■ PROBLEM REQUIREMENTS ■
Look through the records below for the line holding "if i <? 0 then". Write it out exactly, with each following line through the line holding "take (Z.to_nat (b".
□ □ □ □
(** * Redactify: the entity anonymizer of [redactify/main.py]

    A shallow embedding of [anonymize_text] and of the Python operations it
    relies on (string slicing, dict subscripting, the stable [sorted] with
    [reverse=True], f-string formatting of an [int]), followed by the
    properties of the placeholder assignment and of the right-to-left
    rewrite. *)

From Stdlib Require Import ZArith Ascii String DecimalNat.
From stdpp Require Import base list gmap sorting.

Local Open Scope Z_scope.

(** ** Python values *)

(** A Python [str] is a sequence of Unicode code points. *)
Abbreviation str := (list N) (only parsing).

(** An ASCII literal of the source, as a [str]. *)
Definition lit (s : string) : str := N_of_ascii <$> list_ascii_of_string s.

(** [len(s)] *)
Definition len (s : str) : Z := Z.of_nat (length s).

(** How a slice bound is brought into [0 .. len]: a negative bound counts
    from the end, and whatever still falls outside is clipped.  Slicing
    never raises. *)
Definition adjust_index (n i : Z) : Z :=
  if i <? 0 then Z.max 0 (i + n) else Z.min i n.

(** [s[:stop]] *)
Definition slice_to (s : str) (stop : Z) : str :=
  take (Z.to_nat (adjust_index (len s) stop)) s.

(** [s[start:]] *)
Definition slice_from (s : str) (start : Z) : str :=
  drop (Z.to_nat (adjust_index (len s) start)) s.

(** [s[start:stop]] *)
Definition slice (s : str) (start stop : Z) : str :=
  let a := adjust_index (len s) start in
  let b := adjust_index (len s) stop in
  take (Z.to_nat (b - a)) (drop (Z.to_nat a) s).

(** [str(n)] for a non-negative [int]: its decimal digits. *)
Fixpoint digits (d : Decimal.uint) : str :=
  match d with
  | Decimal.Nil => []
  | Decimal.D0 d => 48%N :: digits d
  | Decimal.D1 d => 49%N :: digits d
  | Decimal.D2 d => 50%N :: digits d
  | Decimal.D3 d => 51%N :: digits d
  | Decimal.D4 d => 52%N :: digits d
  | Decimal.D5 d => 53%N :: digits d
  | Decimal.D6 d => 54%N :: digits d
  | Decimal.D7 d => 55%N :: digits d
  | Decimal.D8 d => 56%N :: digits d
  | Decimal.D9 d => 57%N :: digits d
  end.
□ □ □ □
■ EXERCISE RESPONSE ■
  if i <? 0 then Z.max 0 (i + n) else Z.min i n.

(** [s[:stop]] *)
Definition slice_to (s : str) (stop : Z) : str :=
  take (Z.to_nat (adjust_index (len s) stop)) s.

(** [s[start:]] *)
Definition slice_from (s : str) (start : Z) : str :=
  drop (Z.to_nat (adjust_index (len s) start)) s.

(** [s[start:stop]] *)
Definition slice (s : str) (start stop : Z) : str :=
  let a := adjust_index (len s) start in
  let b := adjust_index (len s) stop in
  take (Z.to_nat (b - a)) (drop (Z.to_nat a) s).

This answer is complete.